Lemma attempt_spec k i s :
  let r := curl_easy_perform env k i recycle_conn in
  let o := classify r in
  let s' := (attempt env c path hdrs recycle_conn now_ms k i s).1 in
  let stop := (attempt env c path hdrs recycle_conn now_ms k i s).2 in
  (∃ evs,
    log s' = log s ++ evs
    ∧ performed evs = [(i, recycle_conn, r)]
    ∧ blacklist_calls evs
      = (if recycle_conn && transfer_failed r then [i] else [])
    ∧ abort_events evs
      = (if bool_decide (o = ok) then []
         else if is_fatal o then [Permanent]
         else if over_budget s' then [Temporary] else [])
    ∧ penalty_calls evs = 0%nat)
  ∧ num_http_503_responses s' = num_http_503_responses s + bump http_503 o
  ∧ num_http_504_responses s' = num_http_504_responses s + bump http_504 o
  ∧ num_timeouts_or_io_errors s'
    = num_timeouts_or_io_errors s + bump timeout_or_io o
  ∧ stop = bool_decide (o = ok) || is_fatal o || over_budget s'
  ∧ rc s' = reply_rc r
  ∧ remote_ip s' = Some (inet_ntop env (address i))
  ∧ handle s' = mkCurlHandle (reply_primary_ip r) (reply_response_code r)
  ∧ doc s' = foldl (fun d chunk => string_store chunk d) "" (reply_body r)
  ∧ headers s'
    = (fun m => foldl (fun m line => write_headers line m) m (reply_headers r))
        <$> headers s
  ∧ _remote_ip (entry s') = _remote_ip (entry s)
  ∧ _deadline_ms (entry s')
    = (if bool_decide (o = ok) && recycle_conn
       then _deadline_ms (update_deadline now_ms (entry s))
       else _deadline_ms (entry s)).
Proof.
  intros r o s' stop. subst s' stop o. unfold attempt. fold r.
  set (lreq := if decide (reply_request r = "") then []
               else sas_log_http_req c (reply_request r)).
  assert (Hreq : performed lreq = [] ∧ blacklist_calls lreq = []
                 ∧ abort_events lreq = [] ∧ penalty_calls lreq = 0%nat).
  { subst lreq. destruct (decide _); [done|]. apply sas_log_http_req_quiet. }
  clearbody lreq. destruct Hreq as (Hq1 & Hq2 & Hq3 & Hq4).
  set (lrsp := if bool_decide (reply_rc r = CURLE_OK)
               then sas_log_http_rsp _ _ _ else _).
  assert (Hrsp : performed lrsp = [] ∧ blacklist_calls lrsp = []
                 ∧ abort_events lrsp = [] ∧ penalty_calls lrsp = 0%nat).
  { subst lrsp. destruct (bool_decide _);
      [apply sas_log_http_rsp_quiet | apply sas_log_curl_error_quiet]. }
  clearbody lrsp. destruct Hrsp as (Hr1 & Hr2 & Hr3 & Hr4).
  cbn [CURLINFO_RESPONSE_CODE].
  change (if bool_decide (reply_rc r = CURLE_OK)
          then reply_response_code r else 0) with (http_rc_of r).
  rewrite success_iff_ok. clearbody r.
  destruct (decide (classify r = ok)) as [Hok|Hne].
  - rewrite bool_decide_eq_true_2 by done. cbn [fst snd]. rewrite Hok.
    split;
      [|repeat split; try reflexivity;
        try (unfold bump; repeat case_decide; try discriminate; cbn; lia);
        by destruct recycle_conn].
    eexists. split; [reflexivity|].
    rewrite ?performed_app, ?blacklist_calls_app, ?abort_events_app,
      ?penalty_calls_app, Hq1, Hq2, Hq3, Hq4, Hr1, Hr2, Hr3, Hr4.
    repeat split.
    destruct recycle_conn; [|done]. cbn.
    unfold transfer_failed, classify in *.
    destruct (reply_rc r); try done.
  - rewrite bool_decide_eq_false_2 by done.
    rewrite count_failure_classify by done.
    rewrite <- !andb_assoc, blacklist_condition by done.
    set (n503 := num_http_503_responses s + _).
    set (n504 := num_http_504_responses s + _).
    set (nto := num_timeouts_or_io_errors s + _).
    destruct (is_fatal (classify r)) eqn:Hfatal.
    + rewrite orb_true_r. cbn [fst snd].
      repeat split; try reflexivity.
      eexists. split; [rewrite <- app_assoc; reflexivity|].
      rewrite ?performed_app, ?blacklist_calls_app, ?abort_events_app,
        ?penalty_calls_app, Hq1, Hq2, Hq3, Hq4, Hr1, Hr2, Hr3, Hr4.
      repeat split; destruct (recycle_conn && transfer_failed r); done.
    + rewrite orb_false_r.
      destruct ((2 <=? n503 + nto) || (1 <=? n504)) eqn:Hb; cbn [fst snd];
        unfold over_budget;
        cbn [num_http_503_responses num_http_504_responses
             num_timeouts_or_io_errors];
        rewrite Hb.
      * repeat split; try reflexivity.
        eexists. split; [rewrite <- app_assoc; reflexivity|].
        rewrite ?performed_app, ?blacklist_calls_app, ?abort_events_app,
          ?penalty_calls_app, Hq1, Hq2, Hq3, Hq4, Hr1, Hr2, Hr3, Hr4.
        repeat split; destruct (recycle_conn && transfer_failed r); done.
      * repeat split; try reflexivity.
        eexists. split; [rewrite <- app_assoc; reflexivity|].
        rewrite ?performed_app, ?blacklist_calls_app, ?abort_events_app,
          ?penalty_calls_app, Hq1, Hq2, Hq3, Hq4, Hr1, Hr2, Hr3, Hr4.
        repeat split; destruct (recycle_conn && transfer_failed r); done.
Qed.

Lemma count_of_cons x o l : count_of x (o :: l) = bump x o + count_of x l.
Proof.
  unfold count_of, bump. rewrite filter_cons.
  destruct (decide (o = x)); cbn [length]; lia.
Qed.

Lemma abort_of_cons o outs spent :
  o <> ok -> is_fatal o = false -> (outs = [] -> spent = false) ->
  abort_of (o :: outs) spent = abort_of outs spent.
Proof.
  intros Hne Hf Hs. unfold abort_of. rewrite last_cons.
  destruct (last outs) eqn:Hl; [done|].
  apply last_None in Hl. rewrite bool_decide_eq_false_2, Hf, Hs; done.
Qed.

Lemma attempt_loop_spec targets : forall k s,
  let s' := attempt_loop env c path hdrs recycle_conn now_ms k targets s in
  let att :=
    expected_transfers env recycle_conn k targets (num_http_503_responses s)
      (num_http_504_responses s) (num_timeouts_or_io_errors s) in
  performed (log s') = performed (log s) ++ att
  ∧ blacklist_calls (log s') = blacklist_calls (log s) ++ blacklisted_of att
  ∧ abort_events (log s')
    = abort_events (log s) ++ abort_of (outcomes att) (over_budget s')
  ∧ penalty_calls (log s') = penalty_calls (log s)
  ∧ num_http_503_responses s'
    = num_http_503_responses s + count_of http_503 (outcomes att)
  ∧ num_http_504_responses s'
    = num_http_504_responses s + count_of http_504 (outcomes att)
  ∧ num_timeouts_or_io_errors s'
    = num_timeouts_or_io_errors s + count_of timeout_or_io (outcomes att)
  ∧ match last att with
    | None => s' = s
    | Some (i, _, r) =>
        rc s' = reply_rc r
        ∧ remote_ip s' = Some (inet_ntop env (address i))
        ∧ handle s' = mkCurlHandle (reply_primary_ip r) (reply_response_code r)
        ∧ doc s' = foldl (fun d chunk => string_store chunk d) "" (reply_body r)
    end
  ∧ headers s'
    = (fun m => foldl (fun m line => write_headers line m) m (header_lines att))
        <$> headers s
  ∧ _remote_ip (entry s') = _remote_ip (entry s).
Proof.
  induction targets as [|i rest IH]; intros k s; cbn zeta.
  - cbn [attempt_loop expected_transfers]. unfold blacklisted_of, abort_of.
    cbn. rewrite !app_nil_r, !Z.add_0_r.
    repeat split; try done. by destruct (headers s).
  - cbn [attempt_loop expected_transfers].
    pose proof (attempt_spec k i s) as Hat. cbn zeta in Hat.
    destruct (attempt env c path hdrs recycle_conn now_ms k i s)
      as [s1 stop] eqn:Hatt.
    cbn [fst snd] in Hat.
    set (r := curl_easy_perform env k i recycle_conn) in *.
    destruct Hat as ((evs & Hlog & Hperf & Hbl & Hab & Hpen)
                     & H503 & H504 & Hto & Hstop & Hrc & Hip & Hh & Hdoc
                     & Hhdr & Hrip & _).
    unfold over_budget in Hstop. rewrite H503, H504, Hto in Hstop.
    rewrite <- Hstop.
    destruct stop.
    + (* the loop is left after this transfer *)
      rewrite Hlog, performed_app, blacklist_calls_app, abort_events_app,
        penalty_calls_app, Hperf, Hbl, Hab, Hpen.
      unfold outcomes. cbn [fmap list_fmap last snd].
      rewrite !count_of_cons. unfold count_of. rewrite !filter_nil.
      unfold blacklisted_of, abort_of, header_lines.
      rewrite filter_cons, filter_nil. cbn [fst snd fmap list_fmap last concat length].
      rewrite app_nil_r.
      repeat split; try done; try lia.
      destruct (recycle_conn && transfer_failed r);
        [by rewrite decide_True | by rewrite decide_False].
    + (* the loop goes on to the next target *)
      specialize (IH (S k) s1). cbn zeta in IH.
      rewrite H503, H504, Hto in IH.
      set (att' := expected_transfers env recycle_conn (S k) rest _ _ _) in *.
      destruct IH as (Iperf & Ibl & Iab & Ipen & I503 & I504 & Ito & Ilast
                      & Ihdr & Irip).
      symmetry in Hstop. apply orb_false_iff in Hstop as [Hstop Hsp].
      apply orb_false_iff in Hstop as [Hnok Hnf].
      apply bool_decide_eq_false in Hnok.
      rewrite bool_decide_eq_false_2, Hnf in Hab by done.
      assert (Hsp1 : over_budget s1 = false).
      { unfold over_budget. by rewrite H503, H504, Hto. }
      rewrite Hsp1 in Hab.
      split; [|split; [|split; [|split; [|split; [|split; [|split;
        [|split; [|split]]]]]]]].
      * by rewrite Iperf, Hlog, performed_app, Hperf, <- app_assoc.
      * rewrite Ibl, Hlog, blacklist_calls_app, Hbl, <- app_assoc.
        f_equal. unfold blacklisted_of. rewrite filter_cons.
        cbn [fst snd].
        destruct (recycle_conn && transfer_failed r);
          [by rewrite decide_True | by rewrite decide_False].
      * rewrite Iab, Hlog, abort_events_app, Hab, app_nil_r. f_equal.
        unfold outcomes. cbn [fmap list_fmap snd]. fold r.
        rewrite abort_of_cons; try done.
        intros Hnil. apply fmap_nil_inv in Hnil. rewrite Hnil in Ilast.
        cbn in Ilast. by rewrite Ilast.
      * by rewrite Ipen, Hlog, penalty_calls_app, Hpen, Nat.add_0_r.
      * unfold outcomes. cbn [fmap list_fmap snd]. rewrite count_of_cons.
        fold r. unfold outcomes in I503. lia.
      * unfold outcomes. cbn [fmap list_fmap snd]. rewrite count_of_cons.
        fold r. unfold outcomes in I504. lia.
      * unfold outcomes. cbn [fmap list_fmap snd]. rewrite count_of_cons.
        fold r. unfold outcomes in Ito. lia.
      * rewrite last_cons. destruct (last att') as [[[i' f'] r']|]; [done|].
        rewrite Ilast. done.
      * rewrite Ihdr, Hhdr. unfold header_lines.
        cbn [fmap list_fmap concat snd]. fold r.
        destruct (headers s); [|done]. cbn. by rewrite foldl_app.
      * by rewrite Irip.
Qed.

(** ** The expected transfers *)

Lemma spent_from_cons a b d o l :
  spent_from a b d (o :: l)
  = spent_from (a + bump http_503 o) (b + bump http_504 o)
               (d + bump timeout_or_io o) l.
Proof.
  unfold spent_from. rewrite !count_of_cons.
  f_equal; f_equal; lia.
Qed.

Lemma spent_from_nil a b d :
  spent_from a b d [] = (2 <=? a + d) || (1 <=? b).
Proof. unfold spent_from, count_of. cbn. by rewrite !Z.add_0_r. Qed.

Lemma expected_transfers_lookup targets : forall k a b d j i f r,
  expected_transfers env recycle_conn k targets a b d !! j = Some (i, f, r) ->
  targets !! j = Some i ∧ f = recycle_conn
  ∧ r = curl_easy_perform env (k + j) i recycle_conn.
Proof.
  induction targets as [|t rest IH]; intros k a b d j i f r; [done|].
  cbn [expected_transfers]. destruct j as [|j].
  - cbn. intros [= <- <- <-]. by rewrite Nat.add_0_r.
  - cbn [lookup list_lookup].
    destruct (bool_decide _ || _ || _); [done|].
    intros H. apply IH in H as (H1 & H2 & H3).
    by rewrite <- Nat.add_succ_comm.
Qed.

Lemma expected_transfers_length targets k a b d :
  (length (expected_transfers env recycle_conn k targets a b d)
   <= length targets)%nat.
Proof.
  revert k a b d. induction targets as [|t rest IH]; intros k a b d; [done|].
  cbn [expected_transfers length].
  destruct (bool_decide _ || _ || _); cbn [length]; [lia|].
  specialize (IH (S k) (a + bump http_503 (classify (curl_easy_perform env k t recycle_conn)))
    (b + bump http_504 (classify (curl_easy_perform env k t recycle_conn)))
    (d + bump timeout_or_io (classify (curl_easy_perform env k t recycle_conn)))).
  lia.
Qed.

Lemma expected_transfers_nonempty targets k a b d :
  targets <> [] ->
  expected_transfers env recycle_conn k targets a b d <> [].
Proof. by destruct targets. Qed.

Exercise objective:
Begin with the line that has "s + bump timeout_or_io o" in the listing above and end after the line that has "[|repeat split; try reflexivity;"; output those lines exactly.

Final answer:
    = num_timeouts_or_io_errors s + bump timeout_or_io o
  ∧ stop = bool_decide (o = ok) || is_fatal o || over_budget s'
  ∧ rc s' = reply_rc r
  ∧ remote_ip s' = Some (inet_ntop env (address i))
  ∧ handle s' = mkCurlHandle (reply_primary_ip r) (reply_response_code r)
  ∧ doc s' = foldl (fun d chunk => string_store chunk d) "" (reply_body r)
  ∧ headers s'
    = (fun m => foldl (fun m line => write_headers line m) m (reply_headers r))
        <$> headers s
  ∧ _remote_ip (entry s') = _remote_ip (entry s)
  ∧ _deadline_ms (entry s')
    = (if bool_decide (o = ok) && recycle_conn
       then _deadline_ms (update_deadline now_ms (entry s))
       else _deadline_ms (entry s)).
Proof.
  intros r o s' stop. subst s' stop o. unfold attempt. fold r.
  set (lreq := if decide (reply_request r = "") then []
               else sas_log_http_req c (reply_request r)).
  assert (Hreq : performed lreq = [] ∧ blacklist_calls lreq = []
                 ∧ abort_events lreq = [] ∧ penalty_calls lreq = 0%nat).
  { subst lreq. destruct (decide _); [done|]. apply sas_log_http_req_quiet. }
  clearbody lreq. destruct Hreq as (Hq1 & Hq2 & Hq3 & Hq4).
  set (lrsp := if bool_decide (reply_rc r = CURLE_OK)
               then sas_log_http_rsp _ _ _ else _).
  assert (Hrsp : performed lrsp = [] ∧ blacklist_calls lrsp = []
                 ∧ abort_events lrsp = [] ∧ penalty_calls lrsp = 0%nat).
  { subst lrsp. destruct (bool_decide _);
      [apply sas_log_http_rsp_quiet | apply sas_log_curl_error_quiet]. }
  clearbody lrsp. destruct Hrsp as (Hr1 & Hr2 & Hr3 & Hr4).
  cbn [CURLINFO_RESPONSE_CODE].
  change (if bool_decide (reply_rc r = CURLE_OK)
          then reply_response_code r else 0) with (http_rc_of r).
  rewrite success_iff_ok. clearbody r.
  destruct (decide (classify r = ok)) as [Hok|Hne].
  - rewrite bool_decide_eq_true_2 by done. cbn [fst snd]. rewrite Hok.
    split;
      [|repeat split; try reflexivity;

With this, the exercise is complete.